Fascinating life forms, viruses: DNA/RNA sequences coated in protein, that are dormant at maturity and so can survive for hundred of years only to be activated when they manage to get into a cell of a suitable host. You generally don't want a virus on your plants, though, as there is no cure. I say generally as, even more fascinating, some plants are bred from infected material, as the symptoms of the infection may be aesthetically pleasing: like colour streaks, or fraying of leaves and petals. But you definitely do not want infections of fruit trees when the symptoms include reduced fruiting ability, which is what reversion disease eventually ends up in.

But back to our Cecidophyopsis, in the summer it crawls out of its nest (in one of the previous year's buds, that has by then died and dried up, failing to perform its function), together with hundreds of its siblings, and goes in search of new bud to inhabit. The new abode, where it settles and start feeding on the sap of embrionic leaves, becomes apparent in late winter as a round and swollen bud in the midst of long and tapered ones.

A big bud among regular ones
Big bud mites attack blackcurrant (Ribes nigrum) and redcurrant (Ribes rubrum) but not gooseberries (Ribes uva-crispa). If they were not at risk of transmitting reversion disease, they would generally do minimal damage. The occasional big bud can in fact be picked off and disposed of. However, bigger infestations may weaken plants as well.

As the collection here at Wisley (some 40 cultivars) is suffering from repeated attacks, and because the plants are many and in close quarters, we needed more drastic action than just the picking off of buds. So we spent today stooling (pruning right down to the ground) all the plants in order to try and get rid of this pest.

Here's a picture of one such plants, before and after stooling.

BeforeAfter

We found big buds right down to the bottom of branches, so it was worth cutting right down to the ground, the shortest stumps possible left. I myself think that new buds emerging from the ground will have a better chance to thrive if they can grow without having to twist around any obstacles, which stumps tend to be, especially if at an angle.

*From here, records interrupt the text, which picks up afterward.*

Lemma keys_setitem {V : Type} (d : dict V) (k : string) (v : V) :
  In k (keys d) -> keys (setitem d k v) = keys d.
Proof.
  induction d as [|[k0 v0] d IH]; simpl; intro H; [contradiction|].
  destruct (String.eqb k0 k) eqn:E; simpl; [reflexivity|].
  f_equal. apply IH. destruct H as [H|H]; [|exact H].
  subst. rewrite String.eqb_refl in E. discriminate.
Qed.

Lemma get_Some_In {V : Type} (d : dict V) (k : string) (v : V) :
  get d k = Some v -> In (k, v) d.
Proof.
  induction d as [|[k0 v0] d IH]; simpl; [discriminate|].
  destruct (String.eqb k0 k) eqn:E.
  - apply String.eqb_eq in E. intro H; inversion H; subst. now left.
  - intro H. right. now apply IH.
Qed.

Lemma In_keys_get {V : Type} (d : dict V) (k : string) :
  In k (keys d) -> exists v, get d k = Some v.
Proof.
  induction d as [|[k0 v0] d IH]; simpl; [contradiction|].
  intros [H|H]; destruct (String.eqb k0 k) eqn:E; eauto.
  subst. rewrite String.eqb_refl in E. discriminate.
Qed.

Lemma In_get_NoDup {V : Type} (d : dict V) (k : string) (v : V) :
  NoDup (keys d) -> In (k, v) d -> get d k = Some v.
Proof.
  induction d as [|[k0 v0] d IH]; simpl; [contradiction|].
  intros ND [H|H].
  - inversion H; subst. now rewrite String.eqb_refl.
  - inversion ND as [|? ? Hn ND']; subst.
    destruct (String.eqb k0 k) eqn:E.
    + apply String.eqb_eq in E; subst. exfalso. apply Hn.
      apply (in_map fst) in H. exact H.
    + now apply IH.
Qed.

(** ** [max] *)

Lemma fold_max_spec (l : list Q) (x : Q) :
  In (fold_left (fun m v => if Qltb m v then v else m) l x) (x :: l) /\
  Forall (fun v => v <= fold_left (fun m v => if Qltb m v then v else m) l x)
         (x :: l).
Proof.
  revert x. induction l as [|y l IH]; intro x; simpl.
  - split; [now left | constructor; [apply Qle_refl | constructor]].
  - destruct (IH (if Qltb x y then y else x)) as [Hin Hall].
    inversion Hall as [|? ? Hx' Hl]; subst.
    split.
    + destruct Hin as [Hin|Hin]; [|now right; right].
      rewrite <- Hin. destruct (Qltb x y); [right; now left | now left].
    + case_Qltb x y.
      * constructor; [|constructor; auto]. apply Qlt_le_weak in L.
        eapply Qle_trans; eauto.
      * constructor; [auto|constructor; auto]. eapply Qle_trans; eauto.
Qed.

Lemma py_max_spec (l : list Q) (m : Q) :
  py_max l = Ok m -> In m l /\ Forall (fun v => v <= m) l.
Proof.
  destruct l as [|x l]; simpl; [discriminate|].
  intro H; inversion H; subst. apply fold_max_spec.
Qed.

Lemma py_max_total (l : list Q) : l <> [] -> exists m, py_max l = Ok m.
Proof.
  destruct l; [congruence | simpl; eauto].
Qed.

(** ** Normalisation *)

Lemma divide_all_Ok (scores : dict Q) (d : Q) :
  ~ d == 0 ->
  Detector.divide_all scores d = Ok (map (fun kv => (fst kv, snd kv / d)) scores).
Proof.
  intro Hd. induction scores as [|[e v] s IH]; simpl; [reflexivity|].
  unfold py_div. destruct (Qeq_bool d 0) eqn:E.
  - apply Qeq_bool_iff in E. contradiction.
  - simpl. rewrite IH. reflexivity.
Qed.

Lemma normalize_scores_Ok (scores : dict Q) :
  scores <> [] ->
  exists m, py_max (values scores) = Ok m /\
    Detector.normalize_scores scores =
      Ok (map (fun kv => (fst kv, snd kv / (if Qltb 0 m then m else 1))) scores).
Proof.
  intro H. destruct (py_max_total (values scores)) as [m Hm].
  { destruct scores; [congruence | discriminate]. }
  exists m. split; [exact Hm|].
  unfold Detector.normalize_scores. rewrite Hm; simpl.
  apply divide_all_Ok. case_Qltb 0 m; lra.
Qed.

Lemma keys_scaled (scores : dict Q) (d : Q) :
  keys (map (fun kv => (fst kv, snd kv / d)) scores) = keys scores.
Proof.
  unfold keys. rewrite map_map. reflexivity.
Qed.

Lemma In_values_scaled (scores : dict Q) (d x : Q) :
  In x (values (map (fun kv => (fst kv, snd kv / d)) scores)) ->
  exists v, In v (values scores) /\ x = v / d.
Proof.
  unfold values. rewrite map_map; simpl. intro H.
  apply in_map_iff in H as (kv & Hx & Hin).
  exists (snd kv). split; [now apply in_map | now symmetry].
Qed.

Lemma scaled_by_one (scores : dict Q) (d : Q) :
  d == 1 -> scores_eq (map (fun kv => (fst kv, snd kv / d)) scores) scores.
Proof.
  intro Hd. induction scores as [|[e v] s IH]; simpl; constructor; auto.
  simpl. split; [reflexivity|]. rewrite Hd. field.
Qed.

Lemma max_of_normalized (scores : dict Q) (m : Q) :
  py_max (values scores) = Ok m -> 0 < m ->
  forall m', py_max (values (map (fun kv => (fst kv, snd kv / m)) scores)) = Ok m' ->
  m' == 1.
Proof.
  intros Hm Hpos m' Hm'.
  apply py_max_spec in Hm as [Hin Hall].
  apply py_max_spec in Hm' as [Hin' Hall'].
  apply Qle_antisym.
  - apply In_values_scaled in Hin' as (v & Hv & ->).
    rewrite Forall_forall in Hall. specialize (Hall v Hv).
    apply Qle_shift_div_r; lra.
  - rewrite Forall_forall in Hall'.
    assert (In (m / m) (values (map (fun kv => (fst kv, snd kv / m)) scores))) as H.
    { unfold values in *. rewrite map_map; simpl.
      apply in_map_iff in Hin as (kv & <- & Hkv).
      apply in_map_iff. exists kv. split; auto. }
    specialize (Hall' _ H).
    assert (m / m == 1) as E by (field; lra).
    now rewrite E in Hall'.
Qed.

(** C5. The normalisation that closes every scorer: it never raises on a
    non-empty score map (no division by zero); a map with a strictly positive
    entry comes out with maximum exactly 1; an all-zero map comes out
    unchanged, all-zero; and normalising a normalised map changes nothing. *)
Theorem normalize_scores_max_one_idempotent (scores : dict Q) :
  scores <> [] ->
  exists n, Detector.normalize_scores scores = Ok n /\
    keys n = keys scores /\
    (has_positive scores -> exists m, py_max (values n) = Ok m /\ m == 1) /\
    (all_zero scores -> scores_eq n scores /\ all_zero n) /\
    (exists n', Detector.normalize_scores n = Ok n' /\ scores_eq n' n).
Proof.
  intro Hne.
  destruct (normalize_scores_Ok scores Hne) as (m & Hm & Hn).
  set (d := if Qltb 0 m then m else 1) in *.
  set (n := map (fun kv => (fst kv, snd kv / d)) scores) in *.
  assert (Hn_ne : n <> []).
  { subst n. destruct scores; [congruence | discriminate]. }
  exists n. split; [exact Hn|]. split; [apply keys_scaled|].
  destruct (normalize_scores_Ok n Hn_ne) as (m2 & Hm2 & Hn2).
  pose proof (py_max_spec _ _ Hm) as [Hin Hall].
  rewrite Forall_forall in Hall.
  split; [|split].
  - (* maximum 1 *)
    intro Hpos. exists m2. split; [exact Hm2|].
    apply Exists_exists in Hpos as (kv & Hkv & Hv).
    assert (0 < m) as Hmpos.
    { eapply Qlt_le_trans; [exact Hv|]. apply Hall.
      unfold values. now apply in_map. }
    subst n d. apply Qltb_lt in Hmpos as Hb. rewrite Hb in *.
    exact (max_of_normalized scores m Hm Hmpos m2 Hm2).
  - (* all-zero *)
    intro Hz.
    assert (m == 0) as Hm0.
    { unfold all_zero in Hz. rewrite Forall_forall in Hz.
      unfold values in Hin. apply in_map_iff in Hin as (kv & <- & Hkv).
      now apply Hz. }
    assert (d == 1) as Hd.
    { subst d. case_Qltb 0 m; [lra | reflexivity]. }
    pose proof (scaled_by_one scores d Hd) as Heq. fold n in Heq.
    split; [exact Heq|].
    unfold all_zero in *. clear - Heq Hz.
    induction Heq as [|a b s s' [_ Hab] _ IH]; constructor.
    + inversion Hz; subst. now rewrite Hab.
    + apply IH. now inversion Hz.
  - (* idempotence *)
    exists (map (fun kv => (fst kv, snd kv / (if Qltb 0 m2 then m2 else 1))) n).
    split; [exact Hn2|]. apply scaled_by_one.
    case_Qltb 0 m2; [|reflexivity].
    case_Qltb 0 m.
    + subst n d. rewrite E0 in *.
      exact (max_of_normalized scores m Hm L0 m2 Hm2).
    + exfalso. apply py_max_spec in Hm2 as [Hin2 _].
      subst n d. rewrite E0 in Hin2.
      apply In_values_scaled in Hin2 as (v & Hv & ->).
      specialize (Hall v Hv).
      assert (v / 1 == v) as E1 by field. lra.
Qed.

(** ** Accumulating into a score map *)

Lemma additem_spec (d : dict Q) (k : string) (w : Q) (d' : dict Q) :
  additem d k w = Ok d' ->
  keys d' = keys d /\
  forall e, val d' e == val d e + (if String.eqb k e then w else 0).
Proof.
  unfold additem, getitem. destruct (get d k) as [v|] eqn:G; simpl; [|discriminate].
  intro H; inversion H; subst d'; clear H. split.
  - apply keys_setitem. apply get_Some_In in G.
    change k with (fst (k, v)). now apply in_map.
  - intro e. unfold val, get_or. rewrite get_setitem.
    destruct (String.eqb k e) eqn:E.
    + apply String.eqb_eq in E; subst e. rewrite G. reflexivity.
    + ring.
Qed.

Lemma additem_Ok (d : dict Q) (k : string) (w : Q) :
  In k (keys d) -> exists d', additem d k w = Ok d'.
Proof.
  intro H. apply In_keys_get in H as [v Hv].
  unfold additem, getitem. rewrite Hv. simpl. eauto.
Qed.

Lemma sum_for_app (e : string) (a b : dict Q) :
  sum_for e (a ++ b) == sum_for e a + sum_for e b.
Proof.
  induction a as [|x a IH]; simpl; [ring|]. rewrite IH. ring.
Qed.

Lemma add_weights_spec (adds s : dict Q) :
  Forall (fun kw => In (fst kw) (keys s)) adds ->
  exists s', Detector.add_weights s adds = Ok s' /\ keys s' = keys s /\
    forall e, val s' e == val s e + sum_for e adds.
Proof.
  unfold Detector.add_weights.
  revert s. induction adds as [|[k w] adds IH]; intros s H; simpl.
  - exists s. repeat split; auto. intro; ring.
  - inversion H as [|? ? Hk Hrest]; subst. simpl in Hk.
    destruct (additem_Ok s k w Hk) as [s1 H1]. rewrite H1; simpl.
    apply additem_spec in H1 as [K1 V1].
    destruct (IH s1) as (s' & H' & K' & V').
    { rewrite K1. exact Hrest. }
    exists s'. split; [exact H'|]. split; [congruence|].
    intro e. rewrite V', V1. ring.
Qed.

Lemma nonneg_setitem (d : dict Q) (k : string) (x : Q) :
  nonneg d -> 0 <= x -> nonneg (setitem d k x).
Proof.
  unfold nonneg. intros Hd Hx. induction d as [|[k0 v0] d IH]; simpl.
  - constructor; auto.
  - inversion Hd; subst. destruct (String.eqb k0 k); constructor; auto.
Qed.

Lemma nonneg_get (d : dict Q) (k : string) (v : Q) :
  nonneg d -> get d k = Some v -> 0 <= v.
Proof.
  intros Hd G. apply get_Some_In in G. unfold nonneg in Hd.
  rewrite Forall_forall in Hd. exact (Hd _ G).
Qed.

Lemma nonneg_val (d : dict Q) (k : string) : nonneg d -> 0 <= val d k.
Proof.
  intro Hd. unfold val, get_or. destruct (get d k) eqn:G; [|lra].
  eapply nonneg_get; eauto.
Qed.

Lemma add_weights_nonneg (adds s s' : dict Q) :
  weights_nonneg adds = true -> nonneg s ->
  Detector.add_weights s adds = Ok s' -> nonneg s'.
Proof.
  unfold Detector.add_weights, weights_nonneg. intros Hw Hs H.
  rewrite forallb_forall in Hw.
  revert H. apply foldM_invariant with (P := nonneg); auto.
  intros a [k w] a' Hin Ha Hadd. simpl in Hadd.
  unfold additem, getitem in Hadd.
  destruct (get a k) as [v|] eqn:G; simpl in Hadd; [|discriminate].
  inversion Hadd; subst. apply nonneg_setitem; auto.
  specialize (Hw _ Hin). simpl in Hw. apply Qle_bool_iff in Hw.
  pose proof (nonneg_get _ _ _ Ha G). lra.
Qed.

(** Each counting loop is the accumulation of its increments. *)

Lemma initial_counts_increments (responses : dict string) :
  Detector.initial_counts responses =
  Detector.add_weights Detector.zero_scores (initial_increments responses).
Proof.
  unfold Detector.initial_counts, Detector.add_weights, initial_increments.
  apply foldM_flat_map
    with (f := fun s ew => additem s (fst ew) (snd ew))
         (g := fun qa => Detector.answer_weights (fst qa) (snd qa)).
Qed.

Lemma bind_ret {A : Type} (c : py A) : (a <- c ;; Ok a) = c.
Proof. destruct c; reflexivity. Qed.

Lemma scan_keywords_increments (response_lower emotion : string)
  (keywords : list string) (s : dict Q) :
  Detector.scan_keywords response_lower emotion keywords s =
  Detector.add_weights s (keyword_increments response_lower emotion keywords).
Proof.
  unfold Detector.scan_keywords, Detector.add_weights, keyword_increments.
  rewrite <- foldM_flat_map. apply foldM_ext. intros a kw _.
  destruct (PyStr.contains kw response_lower); simpl; [|reflexivity].
  now rewrite bind_ret.
Qed.

Lemma scan_response_increments (s : dict Q) (response_text : string) :
  Detector.scan_response s response_text =
  Detector.add_weights s (response_increments response_text).
Proof.
  unfold Detector.scan_response, response_increments.
  destruct (Detector.skipped response_text); [reflexivity|].
  unfold Detector.add_weights. rewrite <- foldM_flat_map.
  apply foldM_ext. intros a ek _. apply scan_keywords_increments.
Qed.

Lemma journaling_counts_increments (responses : dict string) :
  Detector.journaling_counts responses =
  Detector.add_weights Detector.zero_scores (journaling_increments responses).
Proof.
  unfold Detector.journaling_counts, journaling_increments, Detector.add_weights.
  rewrite <- foldM_flat_map. apply foldM_ext. intros a r _.
  apply scan_response_increments.
Qed.

Lemma mapped_counts_increments (mapping : dict string) (native_scores : dict Q) :
  Detector.mapped_counts mapping native_scores =
  Detector.add_weights Detector.zero_scores
    (mapped_increments mapping native_scores).
Proof.
  unfold Detector.mapped_counts, mapped_increments, Detector.add_weights.
  rewrite <- foldM_flat_map. apply foldM_ext. intros a es _.
  destruct (get mapping (fst es)); simpl; [|reflexivity].
  now rewrite bind_ret.
Qed.

(** ** The static tables mention registry categories only *)

Lemma keys_zero_scores : keys Detector.zero_scores = keys Detector.emotions.
Proof. reflexivity. Qed.

Lemma NoDup_registry : NoDup (keys Detector.emotions).
Proof.
  simpl. repeat (constructor; [simpl; intuition discriminate|]). constructor.
Qed.

Lemma nonneg_zero_scores : nonneg Detector.zero_scores.
Proof.
  unfold nonneg. apply Forall_forall. intros kv H.
  unfold Detector.zero_scores in H. apply in_map_iff in H as (e & <- & _).
  simpl. lra.
Qed.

Blackcurrants fruit on second year wood (and onwards, but less prolifically). Because of that, pruning usually entails cutting about 1/3 of the oldest wood back to the ground, but leaving stems up to 3 years old intact for framework and fruiting. That means that we won't get any fruiting from the plants we stooled this year, but they will hopefully fruit well in the summer 2016.

Fruits will be used to help check which cultivar is which, and, once tested for the absence of virus, the plants will provide the propagation material for the next generation of the RHS Garden Wisley blackberry collection.